MATERIAL FOR THE TASK =>
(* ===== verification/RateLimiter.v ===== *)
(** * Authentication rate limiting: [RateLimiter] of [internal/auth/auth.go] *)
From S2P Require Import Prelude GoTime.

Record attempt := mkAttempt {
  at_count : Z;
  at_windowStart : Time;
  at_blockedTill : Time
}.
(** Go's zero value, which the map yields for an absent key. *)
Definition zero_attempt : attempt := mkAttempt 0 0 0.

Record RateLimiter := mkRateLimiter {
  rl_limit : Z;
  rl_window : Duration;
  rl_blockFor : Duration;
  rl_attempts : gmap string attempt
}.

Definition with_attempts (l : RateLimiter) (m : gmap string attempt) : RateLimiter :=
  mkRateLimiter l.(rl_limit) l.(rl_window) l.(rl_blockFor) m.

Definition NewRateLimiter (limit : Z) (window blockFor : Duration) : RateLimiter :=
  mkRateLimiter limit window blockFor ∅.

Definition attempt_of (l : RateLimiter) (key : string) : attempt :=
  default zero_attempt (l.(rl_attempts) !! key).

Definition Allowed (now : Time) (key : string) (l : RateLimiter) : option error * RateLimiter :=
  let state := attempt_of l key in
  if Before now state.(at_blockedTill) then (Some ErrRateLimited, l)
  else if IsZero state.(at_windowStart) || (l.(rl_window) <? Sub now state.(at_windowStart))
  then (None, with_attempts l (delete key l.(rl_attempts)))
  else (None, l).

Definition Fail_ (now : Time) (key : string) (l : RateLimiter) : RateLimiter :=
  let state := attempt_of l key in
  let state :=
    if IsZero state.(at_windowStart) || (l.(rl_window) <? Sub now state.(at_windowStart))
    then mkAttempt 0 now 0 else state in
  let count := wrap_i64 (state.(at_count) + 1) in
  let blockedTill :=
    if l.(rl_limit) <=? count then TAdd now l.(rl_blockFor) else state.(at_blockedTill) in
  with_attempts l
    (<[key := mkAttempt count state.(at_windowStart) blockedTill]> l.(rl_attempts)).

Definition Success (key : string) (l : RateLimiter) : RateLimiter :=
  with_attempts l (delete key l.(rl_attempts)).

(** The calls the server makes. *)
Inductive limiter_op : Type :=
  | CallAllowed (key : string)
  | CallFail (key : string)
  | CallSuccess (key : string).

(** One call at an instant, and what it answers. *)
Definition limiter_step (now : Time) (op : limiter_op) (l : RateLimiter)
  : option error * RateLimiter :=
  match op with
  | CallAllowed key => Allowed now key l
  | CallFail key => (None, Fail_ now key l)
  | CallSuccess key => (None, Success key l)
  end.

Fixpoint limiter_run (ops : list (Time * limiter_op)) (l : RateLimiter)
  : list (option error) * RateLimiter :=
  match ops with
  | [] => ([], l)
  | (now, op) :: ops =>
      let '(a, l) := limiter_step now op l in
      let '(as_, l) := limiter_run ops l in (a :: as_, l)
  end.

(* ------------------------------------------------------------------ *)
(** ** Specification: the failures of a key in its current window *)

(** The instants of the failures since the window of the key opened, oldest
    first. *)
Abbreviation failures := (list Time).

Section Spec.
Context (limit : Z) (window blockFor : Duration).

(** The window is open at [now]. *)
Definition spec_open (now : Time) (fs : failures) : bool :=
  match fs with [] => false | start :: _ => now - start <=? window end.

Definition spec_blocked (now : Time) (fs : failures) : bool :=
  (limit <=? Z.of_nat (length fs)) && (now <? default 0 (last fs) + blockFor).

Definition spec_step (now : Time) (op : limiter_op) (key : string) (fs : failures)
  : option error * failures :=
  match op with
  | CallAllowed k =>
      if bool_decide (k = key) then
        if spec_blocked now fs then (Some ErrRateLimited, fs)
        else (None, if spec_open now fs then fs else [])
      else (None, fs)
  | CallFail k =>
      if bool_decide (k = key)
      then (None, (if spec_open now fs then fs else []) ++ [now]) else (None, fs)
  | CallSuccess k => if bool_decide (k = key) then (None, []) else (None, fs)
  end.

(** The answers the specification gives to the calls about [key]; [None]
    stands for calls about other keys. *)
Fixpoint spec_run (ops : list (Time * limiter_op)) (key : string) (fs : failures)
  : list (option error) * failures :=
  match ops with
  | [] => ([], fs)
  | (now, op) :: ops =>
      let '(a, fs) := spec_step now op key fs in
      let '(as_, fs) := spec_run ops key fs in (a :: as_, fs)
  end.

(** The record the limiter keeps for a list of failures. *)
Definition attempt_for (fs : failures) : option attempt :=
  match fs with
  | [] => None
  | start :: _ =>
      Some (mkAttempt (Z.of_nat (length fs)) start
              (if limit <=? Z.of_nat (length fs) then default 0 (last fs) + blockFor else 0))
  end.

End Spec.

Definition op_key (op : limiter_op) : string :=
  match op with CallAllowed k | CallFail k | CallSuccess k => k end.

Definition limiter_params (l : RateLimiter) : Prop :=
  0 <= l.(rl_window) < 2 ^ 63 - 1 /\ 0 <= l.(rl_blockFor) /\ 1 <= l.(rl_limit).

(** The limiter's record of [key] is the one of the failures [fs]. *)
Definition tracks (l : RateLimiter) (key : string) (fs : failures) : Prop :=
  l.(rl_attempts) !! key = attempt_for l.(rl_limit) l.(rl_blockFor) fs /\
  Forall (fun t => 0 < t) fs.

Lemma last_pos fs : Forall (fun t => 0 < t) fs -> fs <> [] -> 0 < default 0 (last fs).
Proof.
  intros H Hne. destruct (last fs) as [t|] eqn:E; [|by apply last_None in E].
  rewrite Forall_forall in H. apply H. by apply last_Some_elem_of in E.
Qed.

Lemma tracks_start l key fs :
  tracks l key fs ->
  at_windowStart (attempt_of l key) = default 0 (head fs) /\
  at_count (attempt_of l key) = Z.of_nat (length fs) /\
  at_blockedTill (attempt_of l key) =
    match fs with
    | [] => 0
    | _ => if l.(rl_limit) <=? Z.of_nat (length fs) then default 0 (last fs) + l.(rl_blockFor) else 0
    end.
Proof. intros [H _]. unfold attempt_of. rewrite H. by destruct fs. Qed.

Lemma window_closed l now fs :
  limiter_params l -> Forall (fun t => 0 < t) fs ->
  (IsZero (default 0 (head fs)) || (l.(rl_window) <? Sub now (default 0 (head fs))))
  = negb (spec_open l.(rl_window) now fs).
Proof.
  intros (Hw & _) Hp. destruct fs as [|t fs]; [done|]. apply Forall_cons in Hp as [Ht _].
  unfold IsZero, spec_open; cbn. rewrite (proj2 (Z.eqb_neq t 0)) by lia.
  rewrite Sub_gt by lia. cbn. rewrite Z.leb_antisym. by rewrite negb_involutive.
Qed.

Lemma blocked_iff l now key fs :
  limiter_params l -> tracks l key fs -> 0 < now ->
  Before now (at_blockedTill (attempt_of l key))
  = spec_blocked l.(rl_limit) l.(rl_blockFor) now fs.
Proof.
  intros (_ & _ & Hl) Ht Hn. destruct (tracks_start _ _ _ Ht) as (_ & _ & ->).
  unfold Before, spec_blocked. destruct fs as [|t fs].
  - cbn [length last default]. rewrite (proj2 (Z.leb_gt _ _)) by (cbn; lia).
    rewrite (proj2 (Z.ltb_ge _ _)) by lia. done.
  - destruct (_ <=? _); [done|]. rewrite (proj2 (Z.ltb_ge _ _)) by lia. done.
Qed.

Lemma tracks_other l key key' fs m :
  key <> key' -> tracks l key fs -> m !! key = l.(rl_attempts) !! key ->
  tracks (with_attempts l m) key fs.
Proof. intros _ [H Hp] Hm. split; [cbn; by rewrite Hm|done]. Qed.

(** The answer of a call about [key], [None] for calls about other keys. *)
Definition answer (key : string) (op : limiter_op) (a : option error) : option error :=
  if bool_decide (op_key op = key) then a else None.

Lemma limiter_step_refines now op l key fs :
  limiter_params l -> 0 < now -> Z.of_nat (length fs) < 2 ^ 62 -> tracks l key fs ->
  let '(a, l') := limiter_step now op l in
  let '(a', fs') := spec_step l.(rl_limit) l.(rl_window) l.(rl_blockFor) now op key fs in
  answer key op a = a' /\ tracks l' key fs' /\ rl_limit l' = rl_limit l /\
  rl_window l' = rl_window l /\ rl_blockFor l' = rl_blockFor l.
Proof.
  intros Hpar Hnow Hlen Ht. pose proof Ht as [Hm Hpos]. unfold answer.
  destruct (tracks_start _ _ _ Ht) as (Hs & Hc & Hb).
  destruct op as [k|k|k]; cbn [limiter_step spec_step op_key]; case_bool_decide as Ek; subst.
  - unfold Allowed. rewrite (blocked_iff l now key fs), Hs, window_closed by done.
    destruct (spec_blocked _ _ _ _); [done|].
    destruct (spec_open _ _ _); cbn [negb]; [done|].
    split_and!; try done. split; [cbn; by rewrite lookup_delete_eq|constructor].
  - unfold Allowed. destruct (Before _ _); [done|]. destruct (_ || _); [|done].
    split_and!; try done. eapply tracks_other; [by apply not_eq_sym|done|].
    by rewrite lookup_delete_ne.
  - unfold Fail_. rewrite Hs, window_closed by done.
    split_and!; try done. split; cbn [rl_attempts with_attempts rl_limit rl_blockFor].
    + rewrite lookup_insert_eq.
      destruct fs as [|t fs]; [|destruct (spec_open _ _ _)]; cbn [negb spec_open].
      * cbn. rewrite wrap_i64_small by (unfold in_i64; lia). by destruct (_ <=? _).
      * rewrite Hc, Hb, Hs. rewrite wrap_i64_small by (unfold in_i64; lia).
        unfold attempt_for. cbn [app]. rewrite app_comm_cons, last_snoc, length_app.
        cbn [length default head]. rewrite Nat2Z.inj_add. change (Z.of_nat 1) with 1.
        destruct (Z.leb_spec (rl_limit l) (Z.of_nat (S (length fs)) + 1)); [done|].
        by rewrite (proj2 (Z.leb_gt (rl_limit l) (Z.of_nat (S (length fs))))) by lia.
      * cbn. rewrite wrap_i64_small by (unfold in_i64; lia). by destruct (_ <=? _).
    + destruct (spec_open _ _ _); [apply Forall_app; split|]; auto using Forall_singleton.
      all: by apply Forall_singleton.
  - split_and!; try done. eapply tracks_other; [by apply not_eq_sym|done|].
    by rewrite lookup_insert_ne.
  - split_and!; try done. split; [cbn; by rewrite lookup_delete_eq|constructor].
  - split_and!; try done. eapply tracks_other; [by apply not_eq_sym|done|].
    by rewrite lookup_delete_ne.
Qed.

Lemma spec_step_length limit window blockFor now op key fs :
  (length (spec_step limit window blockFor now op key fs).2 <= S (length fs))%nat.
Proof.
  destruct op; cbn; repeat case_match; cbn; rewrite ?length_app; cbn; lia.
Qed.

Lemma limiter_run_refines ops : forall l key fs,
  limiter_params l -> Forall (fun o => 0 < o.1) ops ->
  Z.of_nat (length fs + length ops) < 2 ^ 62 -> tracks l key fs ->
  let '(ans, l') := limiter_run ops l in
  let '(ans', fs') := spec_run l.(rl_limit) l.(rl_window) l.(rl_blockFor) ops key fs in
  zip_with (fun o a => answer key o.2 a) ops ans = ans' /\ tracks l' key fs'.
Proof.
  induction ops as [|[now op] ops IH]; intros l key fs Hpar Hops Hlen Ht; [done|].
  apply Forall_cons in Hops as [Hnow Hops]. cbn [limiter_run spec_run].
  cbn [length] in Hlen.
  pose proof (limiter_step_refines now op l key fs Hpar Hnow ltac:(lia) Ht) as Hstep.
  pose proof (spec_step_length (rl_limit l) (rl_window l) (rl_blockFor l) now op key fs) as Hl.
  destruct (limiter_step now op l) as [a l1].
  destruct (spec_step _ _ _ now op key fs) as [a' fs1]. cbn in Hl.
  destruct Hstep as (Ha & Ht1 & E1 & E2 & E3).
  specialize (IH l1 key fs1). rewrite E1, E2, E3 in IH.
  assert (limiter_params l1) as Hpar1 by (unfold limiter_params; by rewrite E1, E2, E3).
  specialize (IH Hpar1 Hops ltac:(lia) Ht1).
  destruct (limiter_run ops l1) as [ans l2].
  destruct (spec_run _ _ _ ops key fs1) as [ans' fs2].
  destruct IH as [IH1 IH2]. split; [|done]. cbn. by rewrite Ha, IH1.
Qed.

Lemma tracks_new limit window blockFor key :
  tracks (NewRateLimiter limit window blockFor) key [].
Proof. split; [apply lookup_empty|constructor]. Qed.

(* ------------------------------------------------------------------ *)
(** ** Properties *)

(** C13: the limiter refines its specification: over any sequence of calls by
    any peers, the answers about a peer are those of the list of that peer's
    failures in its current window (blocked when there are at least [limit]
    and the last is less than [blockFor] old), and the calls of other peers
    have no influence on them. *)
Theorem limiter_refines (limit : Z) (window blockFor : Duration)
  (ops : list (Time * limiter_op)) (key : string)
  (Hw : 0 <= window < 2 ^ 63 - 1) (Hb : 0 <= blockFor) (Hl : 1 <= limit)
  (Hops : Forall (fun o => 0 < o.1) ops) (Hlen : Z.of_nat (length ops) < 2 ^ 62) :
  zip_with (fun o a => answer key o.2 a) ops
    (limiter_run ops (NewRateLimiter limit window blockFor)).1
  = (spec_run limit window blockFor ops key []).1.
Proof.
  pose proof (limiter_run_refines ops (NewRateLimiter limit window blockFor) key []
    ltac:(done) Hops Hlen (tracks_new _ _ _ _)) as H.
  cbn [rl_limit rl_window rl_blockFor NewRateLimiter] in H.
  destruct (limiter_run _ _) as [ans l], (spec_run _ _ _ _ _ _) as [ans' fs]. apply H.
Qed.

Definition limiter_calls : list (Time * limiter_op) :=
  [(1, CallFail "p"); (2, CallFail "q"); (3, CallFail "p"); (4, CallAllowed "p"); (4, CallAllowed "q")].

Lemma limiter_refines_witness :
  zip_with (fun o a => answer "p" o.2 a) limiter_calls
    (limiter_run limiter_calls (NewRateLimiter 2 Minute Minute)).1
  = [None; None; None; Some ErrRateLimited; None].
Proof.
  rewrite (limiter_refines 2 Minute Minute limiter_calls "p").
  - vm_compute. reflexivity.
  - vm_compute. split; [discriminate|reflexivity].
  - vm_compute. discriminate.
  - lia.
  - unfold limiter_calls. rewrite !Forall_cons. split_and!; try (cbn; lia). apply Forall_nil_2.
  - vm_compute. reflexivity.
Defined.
...
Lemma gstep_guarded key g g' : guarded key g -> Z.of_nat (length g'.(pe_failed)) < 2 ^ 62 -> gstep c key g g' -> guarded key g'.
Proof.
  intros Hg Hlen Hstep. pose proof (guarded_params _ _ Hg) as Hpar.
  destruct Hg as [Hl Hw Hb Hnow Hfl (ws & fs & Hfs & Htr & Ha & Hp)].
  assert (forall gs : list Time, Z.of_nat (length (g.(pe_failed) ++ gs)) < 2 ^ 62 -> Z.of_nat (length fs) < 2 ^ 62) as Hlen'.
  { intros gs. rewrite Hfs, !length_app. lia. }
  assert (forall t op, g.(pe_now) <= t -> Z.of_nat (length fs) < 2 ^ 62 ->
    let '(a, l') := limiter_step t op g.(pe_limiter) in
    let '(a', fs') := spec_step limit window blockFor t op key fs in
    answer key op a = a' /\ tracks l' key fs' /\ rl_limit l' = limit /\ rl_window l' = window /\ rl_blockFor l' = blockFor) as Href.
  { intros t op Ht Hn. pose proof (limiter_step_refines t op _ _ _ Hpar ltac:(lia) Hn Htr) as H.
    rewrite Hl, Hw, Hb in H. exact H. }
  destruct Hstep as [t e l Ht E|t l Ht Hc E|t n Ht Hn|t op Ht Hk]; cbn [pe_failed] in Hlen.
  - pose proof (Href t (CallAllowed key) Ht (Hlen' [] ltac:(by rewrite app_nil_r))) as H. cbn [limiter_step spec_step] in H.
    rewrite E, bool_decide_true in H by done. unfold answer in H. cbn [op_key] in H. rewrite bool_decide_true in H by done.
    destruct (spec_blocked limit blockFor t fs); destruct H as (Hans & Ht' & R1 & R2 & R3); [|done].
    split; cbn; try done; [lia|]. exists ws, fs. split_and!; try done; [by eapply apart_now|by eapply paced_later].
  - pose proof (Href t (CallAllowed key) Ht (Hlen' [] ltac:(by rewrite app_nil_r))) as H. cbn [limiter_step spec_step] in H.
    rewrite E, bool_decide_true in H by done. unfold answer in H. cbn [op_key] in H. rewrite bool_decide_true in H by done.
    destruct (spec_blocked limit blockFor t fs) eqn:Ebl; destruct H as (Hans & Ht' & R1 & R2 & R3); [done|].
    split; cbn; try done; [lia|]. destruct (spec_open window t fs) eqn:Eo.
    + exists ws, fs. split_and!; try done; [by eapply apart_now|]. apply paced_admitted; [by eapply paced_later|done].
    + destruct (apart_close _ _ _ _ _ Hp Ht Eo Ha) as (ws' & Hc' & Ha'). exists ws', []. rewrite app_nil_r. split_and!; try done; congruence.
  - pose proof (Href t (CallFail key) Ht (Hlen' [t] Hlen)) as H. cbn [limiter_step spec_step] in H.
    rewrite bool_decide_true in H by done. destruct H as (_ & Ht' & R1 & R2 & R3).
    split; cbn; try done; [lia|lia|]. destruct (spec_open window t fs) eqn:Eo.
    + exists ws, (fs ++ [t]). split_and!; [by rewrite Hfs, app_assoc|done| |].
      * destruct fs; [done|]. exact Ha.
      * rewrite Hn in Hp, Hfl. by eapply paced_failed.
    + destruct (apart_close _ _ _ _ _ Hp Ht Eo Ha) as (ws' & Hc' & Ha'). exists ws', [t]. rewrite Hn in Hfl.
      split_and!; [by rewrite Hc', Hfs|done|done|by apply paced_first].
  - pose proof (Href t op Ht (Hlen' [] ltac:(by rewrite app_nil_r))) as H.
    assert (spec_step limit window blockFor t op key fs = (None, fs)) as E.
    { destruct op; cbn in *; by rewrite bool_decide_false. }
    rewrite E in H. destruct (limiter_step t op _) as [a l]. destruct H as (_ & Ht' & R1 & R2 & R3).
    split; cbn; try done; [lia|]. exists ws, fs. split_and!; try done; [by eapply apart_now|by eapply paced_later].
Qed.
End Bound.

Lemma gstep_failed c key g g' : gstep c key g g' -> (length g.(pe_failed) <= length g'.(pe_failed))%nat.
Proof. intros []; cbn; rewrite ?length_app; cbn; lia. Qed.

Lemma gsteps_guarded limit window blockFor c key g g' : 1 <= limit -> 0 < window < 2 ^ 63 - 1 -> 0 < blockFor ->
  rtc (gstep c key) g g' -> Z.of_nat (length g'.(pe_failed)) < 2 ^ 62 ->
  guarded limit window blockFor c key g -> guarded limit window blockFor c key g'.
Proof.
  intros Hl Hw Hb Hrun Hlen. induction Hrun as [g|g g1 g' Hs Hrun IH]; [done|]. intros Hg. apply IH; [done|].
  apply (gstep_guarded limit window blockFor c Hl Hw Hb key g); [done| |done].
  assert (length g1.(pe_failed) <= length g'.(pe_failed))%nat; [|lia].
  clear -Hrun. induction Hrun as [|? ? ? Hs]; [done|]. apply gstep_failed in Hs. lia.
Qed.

WORK TO COMPLETE => What are the lines above, starting at the one with "- destruct (_" and ending at the one with "Definition answer (key"? Give them again exactly, and only them.

EXPECTED ANSWER =>
  - destruct (_ <=? _); [done|]. rewrite (proj2 (Z.ltb_ge _ _)) by lia. done.
Qed.

Lemma tracks_other l key key' fs m :
  key <> key' -> tracks l key fs -> m !! key = l.(rl_attempts) !! key ->
  tracks (with_attempts l m) key fs.
Proof. intros _ [H Hp] Hm. split; [cbn; by rewrite Hm|done]. Qed.

(** The answer of a call about [key], [None] for calls about other keys. *)
Definition answer (key : string) (op : limiter_op) (a : option error) : option error :=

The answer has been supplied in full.